**Work to be completed**
Here is the task for the records below: repeat exactly the lines from the one with "Lemma iter_loop_resume (server" to the one with "(self : OaiClient) (from_date", both included, and nothing else.

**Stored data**
☆ ☆ ☆ ☆ ☆

(** A generator still running after at least one request holds a token that
    is not blank. *)
Lemma iter_loop_pending (server : endpoint) (self : OaiClient)
    (params : list (str * str)) (fuel n : nat) (tok tok' : option str)
    (items : list (str * element)) :
  iter_loop server self params fuel n tok = (items, Pending tok') ->
  (fuel = 0%nat /\ tok' = tok /\ items = []) \/ truthy tok' = true.
Proof.
  revert n tok items. induction fuel as [|fuel IH]; intros n tok items.
  - intros [= <- <-]. by left.
  - rewrite iter_loop_step. intros H. right.
    destruct (server n _ _) as [status| |[root|]|]; try done.
    + by destruct (truthy tok && _).
    + destruct (find_desc root _); [done|].
      destruct (next_token root) as [token|] eqn:Htok; [|done].
      destruct (iter_loop server self params fuel (S n) (Some token))
        as [rest o] eqn:Hrest.
      injection H as <- ->.
      apply IH in Hrest as [(_ & -> & _)|Ht]; [|done].
      by eapply next_token_truthy.
Qed.

(** Running longer continues from where the shorter run stands. *)
Lemma iter_loop_resume (server : endpoint) (self : OaiClient)
    (params : list (str * str)) (k f n : nat) (tok tok' : option str)
    (items : list (str * element)) :
  iter_loop server self params k n tok = (items, Pending tok') ->
  iter_loop server self params (k + f) n tok
  = let '(rest, o) := iter_loop server self params f (n + k) tok' in
    (items ++ rest, o).
Proof.
  revert n tok items. induction k as [|k IH]; intros n tok items.
  - intros [= <- <-]. rewrite Nat.add_0_r. simpl.
    by destruct (iter_loop server self params f n tok).
  - change (S k + f)%nat with (S (k + f)). rewrite !iter_loop_step.
    destruct (server n _ _) as [status| |[root|]|]; try done.
    + by destruct (truthy tok && _).
    + destruct (find_desc root _); [done|].
      destruct (next_token root) as [token|]; [|done].
      destruct (iter_loop server self params k (S n) (Some token))
        as [rest o] eqn:Hrest.
      intros [= <- ->]. rewrite (IH _ _ _ Hrest).
      replace (n + S k)%nat with (S n + k)%nat by lia.
      destruct (iter_loop server self params f (S n + k) tok').
      by rewrite app_assoc.
Qed.

(** C1. When the generator, after [k] requests and with a resumption token
    in hand, gets an HTTP status of 500 or more for the request that carries
    the token, it returns without raising: every longer run ends [Done] with
    exactly the pairs yielded from the earlier pages. *)
Theorem C1_server_error_on_continuation_ends_harvest (server : endpoint)
    (self : OaiClient) (from_date until_date : option str) (k : nat)
    (items : list (str * element)) (token : str) (status : Z) :
  iter_records server self k from_date until_date
  = (items, Pending (Some token)) ->
  server k (base_url self)
         [(py "verb", py "ListRecords"); (py "resumptionToken", token)]
  = HTTPStatusError status ->
  (500 <= status)%Z ->
  forall fuel, (k < fuel)%nat ->
    iter_records server self fuel from_date until_date = (items, Done).
Proof.
  unfold iter_records. intros Hk Hreply Hstatus fuel Hfuel.
  assert (truthy (Some token) = true) as Htok.
  { apply iter_loop_pending in Hk as [(_ & [=] & _)|Ht]; done. }
  replace fuel with (k + S (fuel - S k))%nat by lia.
  rewrite (iter_loop_resume _ _ _ _ _ _ _ _ _ Hk), iter_loop_step.
  rewrite (request_params_token _ _ Htok). simpl "+"%nat. rewrite Hreply, Htok.
  apply Z.leb_le in Hstatus. rewrite Hstatus. simpl. by rewrite app_nil_r.
Qed.

(** A two-page sequence whose second page returns HTTP 500 yields exactly
    the records of page 1. *)
Lemma C1_witness :
  iter_records server_500_on_page_2 sample_client 1 None None
  = ([(py "oai:x:1", dc_url_then_handle); (py "oai:x:2", dc_blank_title)],
     Pending (Some (py "t1")))
  /\ server_500_on_page_2 1%nat (base_url sample_client)
       [(py "verb", py "ListRecords"); (py "resumptionToken", py "t1")]
     = HTTPStatusError 500
  /\ iter_records server_500_on_page_2 sample_client 2 None None
     = (page_records page_1, Done)
  /\ page_records page_1
     = [(py "oai:x:1", dc_url_then_handle); (py "oai:x:2", dc_blank_title)].
Proof.
  assert (page_records page_1
          = [(py "oai:x:1", dc_url_then_handle);
             (py "oai:x:2", dc_blank_title)]) as Hpage
    by (vm_compute; reflexivity).
  split_and!; [vm_compute; reflexivity|reflexivity| |exact Hpage].
  rewrite Hpage.
  apply (C1_server_error_on_continuation_ends_harvest server_500_on_page_2
           sample_client None None 1 _ (py "t1") 500).
  - vm_compute. reflexivity.
  - reflexivity.
  - lia.
  - lia.
Defined.

(** A fatal reply makes every longer run raise, after the same pairs, the
    exception the loop has for that reply. *)
Lemma iter_records_fatal (server : endpoint) (self : OaiClient)
    (from_date until_date : option str) (k fuel : nat)
    (items : list (str * element)) (tok : option str) :
  (k < fuel)%nat ->
  iter_records server self k from_date until_date = (items, Pending tok) ->
  fatal_reply tok
    (server k (base_url self)
       (request_params (initial_params self from_date until_date) tok)) ->
  exists e,
    raised_on tok
      (request_params (initial_params self from_date until_date) tok)
      (server k (base_url self)
         (request_params (initial_params self from_date until_date) tok))
    = Some e
    /\ iter_records server self fuel from_date until_date
       = (items, Raised e).
Proof.
  unfold iter_records. intros Hfuel Hk Hfatal.
  replace fuel with (k + S (fuel - S k))%nat by lia.
  rewrite (iter_loop_resume _ _ _ _ _ _ _ _ _ Hk), iter_loop_step.
  simpl "+"%nat. unfold fatal_reply in Hfatal. unfold raised_on.
  destruct (server k _ _) as [status| |[root|]|].
  - assert (truthy tok && (500 <=? status)%Z = false) as ->.
    { destruct Hfatal as [->|[_ Hlt]]; [done|].
      apply andb_false_intro2. by apply Z.leb_gt. }
    eexists. by rewrite app_nil_r.
  - eexists. by rewrite app_nil_r.
  - destruct Hfatal as [error_el ->]. eexists. by rewrite app_nil_r.
  - eexists. by rewrite app_nil_r.
  - eexists. by rewrite app_nil_r.
Qed.

(** ** The connectors *)

Section ConnectorFacts.
Context {L : Library}.

Lemma harvest_loop_harvest_state
    (mapper : datetime -> str -> element -> str -> str ->
              result UnifiedScholarlyRecord)
    (w : world) (inst repo : str) (items : list (str * element)) (k : nat)
    (db db' : database) (count : nat) (res : result nat) :
  harvest_loop mapper w inst repo items k db count = (db', res) ->
  harvest_state db' = harvest_state db.
Proof.
  revert k db count. induction items as [|[oai dc_el] items IH];
    intros k db count; simpl.
  - by intros [= <- _].
  - destruct (mapper _ _ _ _ _) as [record|e].
    + intros H. by apply IH in H.
    + by intros [= <- _].
Qed.

Lemma harvest_loop_count
    (mapper : datetime -> str -> element -> str -> str ->
              result UnifiedScholarlyRecord)
    (w : world) (inst repo : str) (items : list (str * element)) (k : nat)
    (db db' : database) (count c : nat) :
  harvest_loop mapper w inst repo items k db count = (db', Ok c) ->
  c = (count + length items)%nat.
Proof.
  revert k db count. induction items as [|[oai dc_el] items IH];
    intros k db count; simpl.
  - intros [= _ <-]. lia.
  - destruct (mapper _ _ _ _ _) as [record|e]; [|done].
    intros H. apply IH in H. lia.
Qed.

(** The only exception of the mappers is the validation error of the
    model. *)
Lemma map_dspace_Raise (now : datetime) (oai : str)
    (dc_el : element) (inst repo : str) (e : exception) :
  map_dspace_dc_to_record now oai dc_el inst repo = Raise e ->
  e = ValidationError.
Proof.
  unfold map_dspace_dc_to_record, validate_url.
  destruct (first_url _) as [val|]; [|done].
  destruct (HttpUrl_validate val); [done|]. by intros [= <-].
Qed.

(** The two mappers succeed on a pair whose landing page passes. *)
Lemma map_dspace_mappable (now : datetime) (item : str * element)
    (inst repo : str) :
  mappable item ->
  exists r, map_dspace_dc_to_record now item.1 item.2 inst repo = Ok r.
Proof.
  intros [url Hurl]. unfold map_dspace_dc_to_record. rewrite Hurl.
  by eexists.
Qed.

Lemma map_omeka_mappable (now : datetime) (item : str * element)
    (inst repo : str) :
  mappable item ->
  exists r, map_omeka_dc_to_record now item.1 item.2 inst repo = Ok r.
Proof.
  intros [url Hurl]. unfold map_omeka_dc_to_record. rewrite Hurl.
  by eexists.
Qed.

Lemma harvest_loop_raises
    (mapper : datetime -> str -> element -> str -> str ->
              result UnifiedScholarlyRecord)
    (mapper_Raise : forall now oai dc_el inst repo e,
       mapper now oai dc_el inst repo = Raise e -> e = ValidationError)
    (w : world) (inst repo : str)
    (items : list (str * element)) (k : nat) (db db' : database)
    (count : nat) (e : exception) :
  harvest_loop mapper w inst repo items k db count = (db', Raise e) ->
  e = ValidationError.
Proof.
  revert k db count. induction items as [|[oai dc_el] items IH];
    intros k db count; simpl; [done|].
  destruct (mapper _ _ _ _ _) as [record|e'] eqn:Hm; [apply IH|].
  intros [= _ <-]. by eapply mapper_Raise.
Qed.

(** The loop goes through when the mapper succeeds on every pair, and
    counts the pairs. *)
Lemma harvest_loop_total
    (mapper : datetime -> str -> element -> str -> str ->
              result UnifiedScholarlyRecord)
    (w : world) (inst repo : str) (items : list (str * element)) (k : nat)
    (db : database) (count : nat) :
  Forall (fun item => forall now,
            exists r, mapper now item.1 item.2 inst repo = Ok r) items ->
  exists db',
    harvest_loop mapper w inst repo items k db count
    = (db', Ok (count + length items)%nat).
Proof.
  intros Hitems. revert k db count.
  induction Hitems as [|[oai dc_el] items Hitem _ IH]; intros k db count.
  - exists db. simpl. by rewrite Nat.add_0_r.
  - simpl. destruct (Hitem (utcnow w k)) as [r Hr]. simpl in Hr. rewrite Hr.
    destruct (IH (S k) (index_record (utcnow w k) r db) (count + 1)%nat)
      as [db' Hdb'].
    exists db'. rewrite Hdb'. simpl length.
    by replace (count + 1 + length items)%nat
      with (count + S (length items))%nat by lia.
Qed.

End ConnectorFacts.

(** Case analysis of a harvest call in hypothesis [H]: the generator's
    outcome, the loop's result and the test on the count. *)
Ltac harvest_cases H :=
  unfold DspaceConnector.harvest_full, DspaceConnector.harvest_incremental,
    OmekaConnector.harvest_full, OmekaConnector.harvest_incremental in H;
  repeat match type of H with
    | context [iter_records ?s ?c ?f ?a ?b] =>
        destruct (iter_records s c f a b) as [? [|?|?]] eqn:?
    | context [harvest_loop ?m ?w ?i ?r ?it ?k ?d ?c] =>
        let Hloop := fresh "Hloop" in
        destruct (harvest_loop m w i r it k d c) as [? [?|?]] eqn:Hloop;
        pose proof (harvest_loop_harvest_state _ _ _ _ _ _ _ _ _ _ Hloop)
    | context [(0 <? ?c)%nat] => destruct (Nat.ltb_spec 0 c)
    end;
  simplify_eq.

(** C4. For both connectors: a full harvest whose generator returns, every
    record it yielded passing the validation of the model, does return; it
    has then written the current date as the source's watermark, whatever
    the number of records (zero included), and it returns the number of
    pairs the generator yielded. Conversely a full harvest that returns a
    count has written the watermark, and the count is the number of pairs of
    a generator that returned. *)
Theorem C4_full_harvest_sets_watermark {L : Library} (w : world)
    (fuel : nat) (db : database) :
  (forall config items,
     iter_records (server w) (DspaceConnector.client config) fuel None None
     = (items, Done) ->
     Forall mappable items ->
     exists db',
       DspaceConnector.harvest_full w config fuel db
       = Some (db', Ok (length items))
       /\ harvest_state db'
          = <[DspaceConnector.repo_id config := Some (today w)]>
              (harvest_state db))
  /\ (forall config items,
        iter_records (server w) (OmekaConnector.client config) fuel None None
        = (items, Done) ->
        Forall mappable items ->
        exists db',
          OmekaConnector.harvest_full w config fuel db
          = Some (db', Ok (length items))
          /\ harvest_state db'
             = <[OmekaConnector.repo_id config := Some (today w)]>
                 (harvest_state db))
  /\ (forall config db' count,
        DspaceConnector.harvest_full w config fuel db
        = Some (db', Ok count) ->
        harvest_state db'
        = <[DspaceConnector.repo_id config := Some (today w)]>
            (harvest_state db)
        /\ exists items,
             iter_records (server w) (DspaceConnector.client config) fuel
                          None None = (items, Done)
             /\ count = length items)
  /\ (forall config db' count,
        OmekaConnector.harvest_full w config fuel db
        = Some (db', Ok count) ->
        harvest_state db'
        = <[OmekaConnector.repo_id config := Some (today w)]>
            (harvest_state db)
        /\ exists items,
             iter_records (server w) (OmekaConnector.client config) fuel
                          None None = (items, Done)
             /\ count = length items).
Proof.
  split_and!.
  - intros config items Hiter Hitems.
    unfold DspaceConnector.harvest_full. rewrite Hiter.
    destruct (harvest_loop_total map_dspace_dc_to_record w
                (DspaceConnector.institution config)
                (DspaceConnector.repository config) items 0 db 0)
      as [db1 Hloop].
    { eapply Forall_impl; [exact Hitems|].
      intros item Hitem now. by apply map_dspace_mappable. }
    rewrite Hloop. eexists. split; [reflexivity|].
    apply harvest_loop_harvest_state in Hloop. simpl. by rewrite Hloop.
  - intros config items Hiter Hitems.
    unfold OmekaConnector.harvest_full. rewrite Hiter.
    destruct (harvest_loop_total map_omeka_dc_to_record w
                (OmekaConnector.institution config)
                (OmekaConnector.repository config) items 0 db 0)
      as [db1 Hloop].
    { eapply Forall_impl; [exact Hitems|].
      intros item Hitem now. by apply map_omeka_mappable. }
    rewrite Hloop. eexists. split; [reflexivity|].
    apply harvest_loop_harvest_state in Hloop. simpl. by rewrite Hloop.
  - intros config db' count H. harvest_cases H.
    split; [simpl; congruence|]. eexists. split; [done|].
    match goal with
    | Hl : harvest_loop _ _ _ _ _ _ _ _ = _ |- _ =>
        by apply harvest_loop_count in Hl
    end.
  - intros config db' count H. harvest_cases H.
    split; [simpl; congruence|]. eexists. split; [done|].
    match goal with
    | Hl : harvest_loop _ _ _ _ _ _ _ _ = _ |- _ =>
        by apply harvest_loop_count in Hl
    end.
Qed.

☆ ☆ ☆ ☆ ☆

**Final answer**
Lemma iter_loop_resume (server : endpoint) (self : OaiClient)
    (params : list (str * str)) (k f n : nat) (tok tok' : option str)
    (items : list (str * element)) :
  iter_loop server self params k n tok = (items, Pending tok') ->
  iter_loop server self params (k + f) n tok
  = let '(rest, o) := iter_loop server self params f (n + k) tok' in
    (items ++ rest, o).
Proof.
  revert n tok items. induction k as [|k IH]; intros n tok items.
  - intros [= <- <-]. rewrite Nat.add_0_r. simpl.
    by destruct (iter_loop server self params f n tok).
  - change (S k + f)%nat with (S (k + f)). rewrite !iter_loop_step.
    destruct (server n _ _) as [status| |[root|]|]; try done.
    + by destruct (truthy tok && _).
    + destruct (find_desc root _); [done|].
      destruct (next_token root) as [token|]; [|done].
      destruct (iter_loop server self params k (S n) (Some token))
        as [rest o] eqn:Hrest.
      intros [= <- ->]. rewrite (IH _ _ _ Hrest).
      replace (n + S k)%nat with (S n + k)%nat by lia.
      destruct (iter_loop server self params f (S n + k) tok').
      by rewrite app_assoc.
Qed.

(** C1. When the generator, after [k] requests and with a resumption token
    in hand, gets an HTTP status of 500 or more for the request that carries
    the token, it returns without raising: every longer run ends [Done] with
    exactly the pairs yielded from the earlier pages. *)
Theorem C1_server_error_on_continuation_ends_harvest (server : endpoint)
    (self : OaiClient) (from_date until_date : option str) (k : nat)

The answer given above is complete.